+++ Available records +++

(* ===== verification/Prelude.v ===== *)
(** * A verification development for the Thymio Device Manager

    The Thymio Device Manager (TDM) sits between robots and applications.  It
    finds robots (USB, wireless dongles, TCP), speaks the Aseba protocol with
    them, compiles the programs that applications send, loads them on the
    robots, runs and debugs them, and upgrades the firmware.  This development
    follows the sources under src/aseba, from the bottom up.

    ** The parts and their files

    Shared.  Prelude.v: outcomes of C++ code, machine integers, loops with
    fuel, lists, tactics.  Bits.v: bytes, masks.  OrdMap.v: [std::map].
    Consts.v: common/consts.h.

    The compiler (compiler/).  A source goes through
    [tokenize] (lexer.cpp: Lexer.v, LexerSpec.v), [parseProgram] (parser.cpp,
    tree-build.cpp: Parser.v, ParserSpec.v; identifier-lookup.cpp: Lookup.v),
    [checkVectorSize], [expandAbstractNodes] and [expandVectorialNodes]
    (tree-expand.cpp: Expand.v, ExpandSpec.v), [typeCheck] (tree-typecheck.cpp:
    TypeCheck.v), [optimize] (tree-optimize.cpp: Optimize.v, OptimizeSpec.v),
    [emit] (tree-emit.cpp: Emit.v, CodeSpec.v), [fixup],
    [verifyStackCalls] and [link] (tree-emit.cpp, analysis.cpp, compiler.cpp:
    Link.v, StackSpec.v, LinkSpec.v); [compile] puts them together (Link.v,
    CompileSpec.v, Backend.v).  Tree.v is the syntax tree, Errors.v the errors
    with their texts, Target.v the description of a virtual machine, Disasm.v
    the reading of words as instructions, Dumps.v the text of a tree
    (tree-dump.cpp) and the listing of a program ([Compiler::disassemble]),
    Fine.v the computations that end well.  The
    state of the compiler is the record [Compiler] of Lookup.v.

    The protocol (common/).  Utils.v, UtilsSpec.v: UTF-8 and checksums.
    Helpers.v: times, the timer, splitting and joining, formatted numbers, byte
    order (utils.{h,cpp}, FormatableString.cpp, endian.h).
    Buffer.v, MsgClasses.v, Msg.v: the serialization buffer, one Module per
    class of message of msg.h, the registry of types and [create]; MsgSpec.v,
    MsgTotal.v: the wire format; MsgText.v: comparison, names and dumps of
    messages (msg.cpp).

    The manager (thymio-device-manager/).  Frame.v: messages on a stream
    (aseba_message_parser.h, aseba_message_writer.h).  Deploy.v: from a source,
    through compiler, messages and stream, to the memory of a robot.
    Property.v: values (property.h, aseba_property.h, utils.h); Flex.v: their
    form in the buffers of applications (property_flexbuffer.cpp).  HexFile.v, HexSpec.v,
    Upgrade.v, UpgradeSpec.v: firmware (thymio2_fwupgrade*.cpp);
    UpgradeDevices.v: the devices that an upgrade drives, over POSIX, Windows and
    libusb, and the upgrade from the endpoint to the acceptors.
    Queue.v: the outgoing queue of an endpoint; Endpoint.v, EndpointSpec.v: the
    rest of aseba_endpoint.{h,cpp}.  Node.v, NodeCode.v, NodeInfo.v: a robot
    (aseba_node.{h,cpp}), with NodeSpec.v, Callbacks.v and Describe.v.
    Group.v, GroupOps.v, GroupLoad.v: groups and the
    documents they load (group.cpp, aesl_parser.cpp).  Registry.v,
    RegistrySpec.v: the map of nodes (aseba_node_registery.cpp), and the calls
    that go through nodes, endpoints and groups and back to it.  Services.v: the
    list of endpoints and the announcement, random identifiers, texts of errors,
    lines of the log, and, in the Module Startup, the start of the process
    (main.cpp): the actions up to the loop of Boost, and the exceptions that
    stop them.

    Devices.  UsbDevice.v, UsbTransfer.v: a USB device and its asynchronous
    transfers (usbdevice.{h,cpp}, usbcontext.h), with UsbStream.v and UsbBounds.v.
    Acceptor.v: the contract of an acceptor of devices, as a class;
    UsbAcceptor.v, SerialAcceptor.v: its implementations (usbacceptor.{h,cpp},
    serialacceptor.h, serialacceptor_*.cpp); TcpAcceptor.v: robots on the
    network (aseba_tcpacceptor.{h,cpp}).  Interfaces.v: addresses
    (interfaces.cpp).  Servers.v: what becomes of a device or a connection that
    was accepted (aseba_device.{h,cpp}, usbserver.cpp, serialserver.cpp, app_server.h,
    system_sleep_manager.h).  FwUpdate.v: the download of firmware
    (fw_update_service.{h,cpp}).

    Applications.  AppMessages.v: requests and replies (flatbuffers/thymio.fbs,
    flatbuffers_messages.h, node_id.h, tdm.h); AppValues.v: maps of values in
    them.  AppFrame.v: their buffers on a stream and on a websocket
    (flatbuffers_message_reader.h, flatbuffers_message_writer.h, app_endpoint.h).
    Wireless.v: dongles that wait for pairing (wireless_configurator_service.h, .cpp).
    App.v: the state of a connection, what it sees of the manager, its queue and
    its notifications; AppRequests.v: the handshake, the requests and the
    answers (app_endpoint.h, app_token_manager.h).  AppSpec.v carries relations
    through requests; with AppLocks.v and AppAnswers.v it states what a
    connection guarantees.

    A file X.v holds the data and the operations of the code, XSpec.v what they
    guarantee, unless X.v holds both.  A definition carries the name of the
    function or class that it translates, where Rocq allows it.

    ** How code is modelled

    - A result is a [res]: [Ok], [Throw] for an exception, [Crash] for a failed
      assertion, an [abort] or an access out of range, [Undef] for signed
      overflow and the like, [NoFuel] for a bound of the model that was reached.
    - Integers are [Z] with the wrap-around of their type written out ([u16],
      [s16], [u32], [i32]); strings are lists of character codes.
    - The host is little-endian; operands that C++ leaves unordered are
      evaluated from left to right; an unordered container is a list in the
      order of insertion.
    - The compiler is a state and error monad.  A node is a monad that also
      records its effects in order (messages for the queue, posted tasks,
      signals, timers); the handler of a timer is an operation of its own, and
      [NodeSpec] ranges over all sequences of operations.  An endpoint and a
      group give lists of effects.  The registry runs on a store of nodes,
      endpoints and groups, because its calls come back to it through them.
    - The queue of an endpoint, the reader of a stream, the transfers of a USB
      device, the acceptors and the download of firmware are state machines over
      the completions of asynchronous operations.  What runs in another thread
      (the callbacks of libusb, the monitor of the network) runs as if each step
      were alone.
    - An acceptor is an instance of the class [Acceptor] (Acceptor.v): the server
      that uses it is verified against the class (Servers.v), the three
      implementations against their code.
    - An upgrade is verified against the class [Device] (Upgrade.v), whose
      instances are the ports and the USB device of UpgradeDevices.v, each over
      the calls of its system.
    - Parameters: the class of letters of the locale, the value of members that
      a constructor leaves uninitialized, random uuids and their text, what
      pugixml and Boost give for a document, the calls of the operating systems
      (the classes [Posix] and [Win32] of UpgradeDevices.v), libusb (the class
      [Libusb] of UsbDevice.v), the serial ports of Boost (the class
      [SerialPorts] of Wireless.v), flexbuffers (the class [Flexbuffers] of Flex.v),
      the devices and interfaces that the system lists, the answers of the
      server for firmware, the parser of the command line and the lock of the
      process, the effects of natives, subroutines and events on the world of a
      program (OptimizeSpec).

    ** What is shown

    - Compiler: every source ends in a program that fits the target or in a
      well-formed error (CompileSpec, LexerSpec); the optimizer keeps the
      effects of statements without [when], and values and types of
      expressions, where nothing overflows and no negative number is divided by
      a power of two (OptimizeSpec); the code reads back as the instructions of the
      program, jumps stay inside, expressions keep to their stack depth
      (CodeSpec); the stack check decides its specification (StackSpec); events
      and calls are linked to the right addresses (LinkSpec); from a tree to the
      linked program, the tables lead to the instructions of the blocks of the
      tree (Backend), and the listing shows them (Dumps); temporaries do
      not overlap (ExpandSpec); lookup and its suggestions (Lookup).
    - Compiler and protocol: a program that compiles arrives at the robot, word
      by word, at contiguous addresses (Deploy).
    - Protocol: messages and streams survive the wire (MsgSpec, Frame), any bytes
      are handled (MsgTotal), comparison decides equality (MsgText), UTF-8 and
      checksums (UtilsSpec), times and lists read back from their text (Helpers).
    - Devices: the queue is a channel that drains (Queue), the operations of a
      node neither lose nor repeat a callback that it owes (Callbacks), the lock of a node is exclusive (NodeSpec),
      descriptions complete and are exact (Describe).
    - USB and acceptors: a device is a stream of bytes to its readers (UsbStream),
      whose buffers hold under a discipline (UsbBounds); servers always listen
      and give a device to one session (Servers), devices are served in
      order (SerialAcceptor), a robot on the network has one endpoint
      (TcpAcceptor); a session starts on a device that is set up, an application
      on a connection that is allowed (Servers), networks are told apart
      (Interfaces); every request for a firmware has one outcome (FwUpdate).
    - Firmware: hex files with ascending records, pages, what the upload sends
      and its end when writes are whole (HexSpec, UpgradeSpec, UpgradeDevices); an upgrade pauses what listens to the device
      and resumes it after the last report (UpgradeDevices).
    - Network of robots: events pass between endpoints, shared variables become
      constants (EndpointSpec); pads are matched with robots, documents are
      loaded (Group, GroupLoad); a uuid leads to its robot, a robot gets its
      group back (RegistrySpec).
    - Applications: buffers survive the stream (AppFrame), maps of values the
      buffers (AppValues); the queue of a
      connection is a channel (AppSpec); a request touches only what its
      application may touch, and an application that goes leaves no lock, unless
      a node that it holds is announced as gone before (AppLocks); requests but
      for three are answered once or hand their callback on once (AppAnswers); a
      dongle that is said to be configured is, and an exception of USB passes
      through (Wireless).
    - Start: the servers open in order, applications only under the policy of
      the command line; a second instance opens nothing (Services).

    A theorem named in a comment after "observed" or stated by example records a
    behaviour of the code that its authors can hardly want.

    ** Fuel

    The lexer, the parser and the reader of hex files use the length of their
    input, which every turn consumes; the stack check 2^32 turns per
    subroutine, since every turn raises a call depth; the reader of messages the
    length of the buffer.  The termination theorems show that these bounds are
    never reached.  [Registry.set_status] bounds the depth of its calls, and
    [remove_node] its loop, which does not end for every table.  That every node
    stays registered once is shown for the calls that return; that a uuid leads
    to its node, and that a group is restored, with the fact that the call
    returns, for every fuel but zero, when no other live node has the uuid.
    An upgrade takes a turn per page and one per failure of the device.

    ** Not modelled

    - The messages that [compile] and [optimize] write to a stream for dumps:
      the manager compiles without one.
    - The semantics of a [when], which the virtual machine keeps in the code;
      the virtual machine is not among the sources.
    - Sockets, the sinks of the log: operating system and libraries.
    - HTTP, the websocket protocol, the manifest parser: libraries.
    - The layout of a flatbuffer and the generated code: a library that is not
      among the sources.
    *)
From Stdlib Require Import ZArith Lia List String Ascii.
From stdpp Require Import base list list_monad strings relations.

+++

- _What is being asked_:
Would you retype the lines above from the one with "instances are the" down to the one with "descriptions complete and", word for word, both ends included and no other lines?

- _Exercise response_:
      instances are the ports and the USB device of UpgradeDevices.v, each over
      the calls of its system.
    - Parameters: the class of letters of the locale, the value of members that
      a constructor leaves uninitialized, random uuids and their text, what
      pugixml and Boost give for a document, the calls of the operating systems
      (the classes [Posix] and [Win32] of UpgradeDevices.v), libusb (the class
      [Libusb] of UsbDevice.v), the serial ports of Boost (the class
      [SerialPorts] of Wireless.v), flexbuffers (the class [Flexbuffers] of Flex.v),
      the devices and interfaces that the system lists, the answers of the
      server for firmware, the parser of the command line and the lock of the
      process, the effects of natives, subroutines and events on the world of a
      program (OptimizeSpec).

    ** What is shown

    - Compiler: every source ends in a program that fits the target or in a
      well-formed error (CompileSpec, LexerSpec); the optimizer keeps the
      effects of statements without [when], and values and types of
      expressions, where nothing overflows and no negative number is divided by
      a power of two (OptimizeSpec); the code reads back as the instructions of the
      program, jumps stay inside, expressions keep to their stack depth
      (CodeSpec); the stack check decides its specification (StackSpec); events
      and calls are linked to the right addresses (LinkSpec); from a tree to the
      linked program, the tables lead to the instructions of the blocks of the
      tree (Backend), and the listing shows them (Dumps); temporaries do
      not overlap (ExpandSpec); lookup and its suggestions (Lookup).
    - Compiler and protocol: a program that compiles arrives at the robot, word
      by word, at contiguous addresses (Deploy).
    - Protocol: messages and streams survive the wire (MsgSpec, Frame), any bytes
      are handled (MsgTotal), comparison decides equality (MsgText), UTF-8 and
      checksums (UtilsSpec), times and lists read back from their text (Helpers).
    - Devices: the queue is a channel that drains (Queue), the operations of a
      node neither lose nor repeat a callback that it owes (Callbacks), the lock of a node is exclusive (NodeSpec),
      descriptions complete and are exact (Describe).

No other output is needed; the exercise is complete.